As a component of financial-sector reform implemented in the wake of the global financial crisis, banks have been required to maintain various levels of capital, divided into tiers, which function as shock absorbers during times of economic distress. Common equity tier 1 capital is at the very top, followed by AT1 capital, which typically consists of hybrid bonds. Beneath this is tier 2 capital, which includes subordinated debt.

The use of CoCos and other loss-absorbing capital instruments helps to prevent government bailouts and increase banks' safety buffers. These bonds carry higher yields than comparable assets, reflecting the higher risk investors are taking. The mechanism of automatic loss absorption when the capital ratio falls below a specified threshold is a key feature of AT1 bonds, and one of the main risks is that bondholders can lose their investment entirely or end up with equity holdings in a weakened bank.

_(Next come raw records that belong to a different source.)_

(** * Sneak 'n Snipe: the proxy pool manager

    A shallow embedding of [services/proxy/proxy-manager.py]: the [Proxy]
    dataclass with its derived metrics, the two concrete providers,
    [ProxyManager] with its three background loops, and [ProxiedClient].

    Modelling conventions.
    - Python [int] is [Z]; Python [float] is an exact rational [Q], so
      rounding of binary64 arithmetic is outside the model; [==] is [Qeq].
      The module [Binary64] repeats the two formulas behind the numeric
      examples on IEEE 754 doubles, to check those examples as Python
      computes them.
    - A [datetime] is a [Q]: seconds on the local time line, so that
      [(a - b).total_seconds()] is [a - b].  Every reading of the clock
      ([datetime.now()], [int(time.time())]) and every draw of
      [random.randint] is an argument; a loop that reads the clock for each
      proxy takes a function from the proxy's URL to the instants read.
    - The Redis store is a record of finite sets and maps keyed by the proxy
      URL: the sets [proxies:active] and [proxies:burned], the hashes
      [proxy:<url>], their expiries, and the messages published on
      [system_alerts].  The client is the one [start] creates
      ([decode_responses=True]): a hash is read back as a dict of strings,
      and a mapping with a [None] value, or with no value at all, is refused
      with [DataError] before anything is sent.  The server does not fail.
      The store holds the hashes [_save_proxy] writes: all fourteen fields of
      the dataclass.  Logging is left out, except where building the message
      can raise.
    - An [async def] is a computation in a state-and-exception monad over
      the manager; a [Proxy] object that a method updates in place is given
      back next to the outcome of the call. *)

From Corelib Require Import PrimFloat.
From Stdlib Require Import QArith Qminmax Qround Lqa.
From Stdlib Require Import Ascii String.
From stdpp Require Import gmap strings list fin_maps pretty.

(** ** Python arithmetic on floats, as rationals *)

Module Py.

Definition Qlt_bool (x y : Q) : bool := negb (Qle_bool y x).

(** [max(a, b)]: the first argument wins a tie. *)
Definition max (a b : Q) : Q := if Qlt_bool a b then b else a.

(** [min(a, b)]: the first argument wins a tie. *)
Definition min (a b : Q) : Q := if Qlt_bool b a then b else a.

(** [sum(l)]: a left fold from [0]. *)
Definition sum (l : list Q) : Q := foldl Qplus 0%Q l.

(** [l[-n:]]: the last [n] elements, the whole list when it is shorter. *)
Definition last_n {A} (n : nat) (l : list A) : list A :=
  drop (length l - n) l.

(** [len(l)] as a float operand. *)
Definition len {A} (l : list A) : Q := inject_Z (Z.of_nat (length l)).

End Py.

(** ** The [Proxy] dataclass

    A [Proxy] object as the dataclass constructor and the providers make it:
    the four numeric attributes hold numbers. *)

Definition datetime := Q.

Record Proxy := mkProxy {
  url : string;
  provider : string;
  proxy_type : string;
  location : option string;
  username : option string;
  password : option string;
  sticky_session_id : option string;
  requests : Z;
  failures : Z;
  success : Z;
  total_bandwidth_mb : Q;
  last_used : option datetime;
  last_error : option string;
  response_times : list Q
}.

(** Field assignments [proxy.f = v]. *)
Definition set_username (v : option string) (p : Proxy) : Proxy :=
  mkProxy (url p) (provider p) (proxy_type p) (location p) v (password p)
    (sticky_session_id p) (requests p) (failures p) (success p)
    (total_bandwidth_mb p) (last_used p) (last_error p) (response_times p).

Definition set_sticky_session_id (v : option string) (p : Proxy) : Proxy :=
  mkProxy (url p) (provider p) (proxy_type p) (location p) (username p)
    (password p) v (requests p) (failures p) (success p)
    (total_bandwidth_mb p) (last_used p) (last_error p) (response_times p).

Definition set_requests (v : Z) (p : Proxy) : Proxy :=
  mkProxy (url p) (provider p) (proxy_type p) (location p) (username p)
    (password p) (sticky_session_id p) v (failures p) (success p)
    (total_bandwidth_mb p) (last_used p) (last_error p) (response_times p).

Definition set_failures (v : Z) (p : Proxy) : Proxy :=
  mkProxy (url p) (provider p) (proxy_type p) (location p) (username p)
    (password p) (sticky_session_id p) (requests p) v (success p)
    (total_bandwidth_mb p) (last_used p) (last_error p) (response_times p).

Definition set_success (v : Z) (p : Proxy) : Proxy :=
  mkProxy (url p) (provider p) (proxy_type p) (location p) (username p)
    (password p) (sticky_session_id p) (requests p) (failures p) v
    (total_bandwidth_mb p) (last_used p) (last_error p) (response_times p).

Definition set_total_bandwidth_mb (v : Q) (p : Proxy) : Proxy :=
  mkProxy (url p) (provider p) (proxy_type p) (location p) (username p)
    (password p) (sticky_session_id p) (requests p) (failures p) (success p)
    v (last_used p) (last_error p) (response_times p).

Definition set_last_used (v : option datetime) (p : Proxy) : Proxy :=
  mkProxy (url p) (provider p) (proxy_type p) (location p) (username p)
    (password p) (sticky_session_id p) (requests p) (failures p) (success p)
    (total_bandwidth_mb p) v (last_error p) (response_times p).

Definition set_last_error (v : option string) (p : Proxy) : Proxy :=
  mkProxy (url p) (provider p) (proxy_type p) (location p) (username p)
    (password p) (sticky_session_id p) (requests p) (failures p) (success p)
    (total_bandwidth_mb p) (last_used p) v (response_times p).

Definition set_response_times (v : list Q) (p : Proxy) : Proxy :=
  mkProxy (url p) (provider p) (proxy_type p) (location p) (username p)
    (password p) (sticky_session_id p) (requests p) (failures p) (success p)
    (total_bandwidth_mb p) (last_used p) (last_error p) v.

(** [Proxy.failure_rate] *)
Definition failure_rate (p : Proxy) : Q :=
  let total := requests p in
  if (0 <? total)%Z
  then (inject_Z (failures p) / inject_Z total * 100)%Q
  else 0%Q.

(** [Proxy.avg_response_time] *)
Definition avg_response_time (p : Proxy) : Q :=
  match response_times p with
  | [] => 0%Q
  | _ => (Py.sum (Py.last_n 100 (response_times p))
          / Py.len (Py.last_n 100 (response_times p)))%Q
  end.

(** [Proxy.health_score], read at the instant [now]. *)
Definition health_score (now : datetime) (p : Proxy) : Q :=
  if (requests p =? 0)%Z then 100%Q
  else
    let success_rate :=
      if (0 <? requests p)%Z
      then (inject_Z (success p) / inject_Z (requests p) * 60)%Q
      else 60%Q in
    let avg_time := avg_response_time p in
    let time_score :=
      if Py.Qlt_bool 0 avg_time
      then Py.max 0 (30 - avg_time / 50)%Q
      else 30%Q in
    let recency_score :=
      match last_used p with
      | Some t =>
          let minutes_ago := ((now - t) / 60)%Q in
          Py.max 0 (10 - minutes_ago / 6)%Q
      | None => 10%Q
      end in
    Py.min 100 (success_rate + time_score + recency_score)%Q.

(** [Proxy.to_dict]: the dict it returns, as a record of the same fields.
    [response_times] is cut to its last 100 entries; an attribute that is
    [None] stays [None] in the dict. *)
Definition to_dict (p : Proxy) : Proxy :=
  set_response_times (Py.last_n 100 (response_times p)) p.


(** ** Exceptions *)

(** [DataError] is [redis.exceptions.DataError]. *)
Inductive PyError :=
  | ZeroDivisionError | AttributeError | IndexError | TypeError | DataError.

(** The result of a call that touches no store. *)
Inductive Result (A : Type) :=
  | Ok (a : A)
  | Raise (e : PyError).
Arguments Ok {A} a.
Arguments Raise {A} e.

#[export] Instance Result_ret : MRet Result := fun A a => Ok a.
#[export] Instance Result_bind : MBind Result := fun A B f r =>
  match r with
  | Ok a => f a
  | Raise e => Raise e
  end.

(** ** String methods used by the providers *)

Module Str.

(** [s.split(sep)] for a one-character separator: never the empty list. *)
Fixpoint split (sep : Ascii.ascii) (s : string) : list string :=
  match s with
  | EmptyString => [EmptyString]
  | String a s' =>
      if Ascii.eqb a sep then EmptyString :: split sep s'
      else match split sep s' with
           | [] => [String a EmptyString]
           | w :: ws => String a w :: ws
           end
  end.

(** [sep.join(parts)] *)
Definition join (sep : string) (parts : list string) : string :=
  String.concat sep parts.

(** [parts[-1] = v]; an empty list has no last slot. *)
Fixpoint set_last {A} (v : A) (parts : list A) : Result (list A) :=
  match parts with
  | [] => Raise IndexError
  | [_] => Ok [v]
  | x :: rest =>
      match set_last v rest with
      | Ok rest' => Ok (x :: rest')
      | Raise e => Raise e
      end
  end.

(** [str(n)] and [f"{n}"] of an [int]. *)
Definition of_int (n : Z) : string := pretty n.

End Str.

(** ** Providers *)

(** The abstract base class [ProxyProvider]: its two methods.  [epoch] is
    [int(time.time())] and [rnd] the draw of [random.randint], both read
    once per call. *)
Class ProxyProvider (T : Type) := {
  get_proxies : T -> Z -> Z -> list Proxy;
  rotate_ip : T -> Z -> Z -> Proxy -> Result Proxy
}.

Record BrightDataProvider := mkBrightData {
  bd_customer_id : string;
  bd_password : string;
  bd_zone : string
}.

Definition bd_base_url : string := "http://zproxy.lum-superproxy.io:22225".

Definition bd_session_id (epoch n : Z) : string :=
  "session_" +:+ Str.of_int epoch +:+ "_" +:+ Str.of_int n.

Definition bd_username (self : BrightDataProvider) (session_id : string) : string :=
  bd_customer_id self +:+ "-zone-" +:+ bd_zone self +:+ "-session-" +:+ session_id.

Definition bd_get_proxies (self : BrightDataProvider) (epoch count : Z) : list Proxy :=
  (fun i =>
     let session_id := bd_session_id epoch i in
     mkProxy bd_base_url "bright_data" "isp" (Some "us")
       (Some (bd_username self session_id)) (Some (bd_password self))
       (Some session_id) 0 0 0 0%Q None None [])
  <$> seqZ 0 count.

Definition bd_rotate_ip (self : BrightDataProvider) (epoch rnd : Z) (proxy : Proxy)
  : Result Proxy :=
  let new_session_id := bd_session_id epoch rnd in
  let proxy := set_sticky_session_id (Some new_session_id) proxy in
  let proxy := set_username (Some (bd_username self new_session_id)) proxy in
  Ok proxy.

#[export] Instance BrightData_provider : ProxyProvider BrightDataProvider :=
  {| get_proxies := bd_get_proxies; rotate_ip := bd_rotate_ip |}.

Record OxylabsProvider := mkOxylabs {
  ox_username : string;
  ox_password : string
}.

Definition ox_base_url : string := "http://pr.oxylabs.io:7777".

Definition ox_get_proxies (self : OxylabsProvider) (epoch count : Z) : list Proxy :=
  (fun i =>
     mkProxy ox_base_url "oxylabs" "residential" (Some "us")
       (Some ("customer-" +:+ ox_username self +:+ "-cc-us-sessid-"
              +:+ Str.of_int epoch +:+ Str.of_int i))
       (Some (ox_password self)) None 0 0 0 0%Q None None [])
  <$> seqZ 0 count.

Definition ox_session_token (epoch rnd : Z) : string :=
  Str.of_int epoch +:+ Str.of_int rnd.

Definition ox_rotate_ip (self : OxylabsProvider) (epoch rnd : Z) (proxy : Proxy)
  : Result Proxy :=
  match username proxy with
  | None => Raise AttributeError
  | Some u =>
      let parts := Str.split "-"%char u in
      match Str.set_last (ox_session_token epoch rnd) parts with
      | Raise e => Raise e
      | Ok parts => Ok (set_username (Some (Str.join "-" parts)) proxy)
      end
  end.

#[export] Instance Oxylabs_provider : ProxyProvider OxylabsProvider :=
  {| get_proxies := ox_get_proxies; rotate_ip := ox_rotate_ip |}.

(** A value of the [providers] dictionary: either concrete provider. *)
Inductive AnyProvider :=
  | BrightData (self : BrightDataProvider)
  | Oxylabs (self : OxylabsProvider).

#[export] Instance Any_provider : ProxyProvider AnyProvider := {|
  get_proxies prov :=
    match prov with
    | BrightData self => get_proxies self
    | Oxylabs self => get_proxies self
    end;
  rotate_ip prov :=
    match prov with
    | BrightData self => rotate_ip self
    | Oxylabs self => rotate_ip self
    end
|}.

(** ** Objects read back from the store *)

(** The operators the properties of [Proxy] apply to a counter.  A counter
    is an [int] in an object the constructor made and a [str] in one that
    [from_dict] built. *)
Class Counter (N : Type) := {
  eq_int : N -> Z -> bool;           (* [a == n] *)
  gt_int : N -> Z -> Result bool;    (* [a > n] *)
  truediv : N -> N -> Result Q       (* [a / b] *)
}.

#[export] Instance int_counter : Counter Z := {|
  eq_int a n := (a =? n)%Z;
  gt_int a n := Ok (n <? a)%Z;
  truediv a b :=
    if (b =? 0)%Z then Raise ZeroDivisionError
    else Ok (inject_Z a / inject_Z b)%Q
|}.
(** * RFID-over-LoRaWAN tooling: EPC grouping analyzer and airtime calculator

  A shallow embedding of [EPC_OPT.py] (class [EPCAnalyzer]) and of
  [Testing.py] (class [EPCLoRaWANCalculator]), and the properties of the
  design document proved (or refuted) on it.

  Python [int] is [Z]; [str] is [string]; [bytes] is [list byte]; a raised
  exception is the [Raise] of [pyresult].  Python [float] is IEEE-754
  binary64: a finite float is carried as the integer number of units of
  2^-1074 it is worth (every finite binary64 value is such an integer), and
  every arithmetic operation computes the exact rational result and rounds
  it to nearest, ties to even ([rnd]).  The sign of a zero is not tracked:
  no operation of the two programs observes it (a division by either zero
  raises).

  The sections after the planner go beyond the design document: they
  prove properties of the loader, of the grouping pass and its rows, of the
  packet codec, of the processing of a batch and of the airtime and plan
  figures, read off the code. *)

From Stdlib Require Import ZArith Lia Bool Strings.String Strings.Ascii Strings.Byte.
From Stdlib Require Import Floats.SpecFloat.
From stdpp Require Import base list strings gmap.
From Equations Require Import Equations.
From Equations.Prop Require Import Logic.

CoCos is an important tool. Effective for the bail-in mechanism, it can be utilized to enforce market discipline, such as being used as a bonus to bank management in the form of CoCos, with the rationale that it can reduce excessive risk-taking behavior. From the perspective of shareholders, the quantity of CoCos issued will affect the dilution of existing shareholders' equity. This creates an incentive for shareholders to request improvements in corporate governance and the enforcement of prudential regulations on banks.

However, the issuance of CoCos must also be carefully considered so as not to send a negative signal to the market. Thus, the effectiveness of the CoCos instrument is believed to rely on the existence of the CoCos market. If strong banks are the first to issue CoCos, investors can distinguish between strong and weak banks, thus enhancing confidence in the new instruments and promoting market stability.

Consequently, investors could progressively increase their exposure to riskier issuers, referred to as "second-tier" issuers. At first, hedge funds, sovereign-wealth funds and high-yield or equity investors may form the primary investor base, with traditional credit investors, asset managers and insurers gradually joining in to enhance market depth over time (IMF, 2011).

The banking regulatory framework in Indonesia has also implemented a bail-in mechanism, including the conversion of CoCos into equity under certain predefined conditions, typically when a bank reaches the point of non-viability (PONV). In the Financial Services Authority (OJK) Regulation regarding the Minimum Capital Requirement for Commercial Banks, additional tier 1 instruments include subordinated debt instruments that have the characteristics of capital, are subordinate in nature, have no maturity and have noncumulative perpetual interest payments.

OJK has the authority to establish conditions in which a bank is potentially at risk of nonviability and to order the conversion of additional core capital instruments into common shares or to carry out a write-down. The mandatory issuance documentation includes a clause stating additional core capital instruments may be converted into common shares or subject to write-down upon order from the OJK regulation.

The regulation also requires a clause in the mandatory issuance documentation stating additional core capital instruments may be converted into common shares or subject to write-down upon order from the OJK.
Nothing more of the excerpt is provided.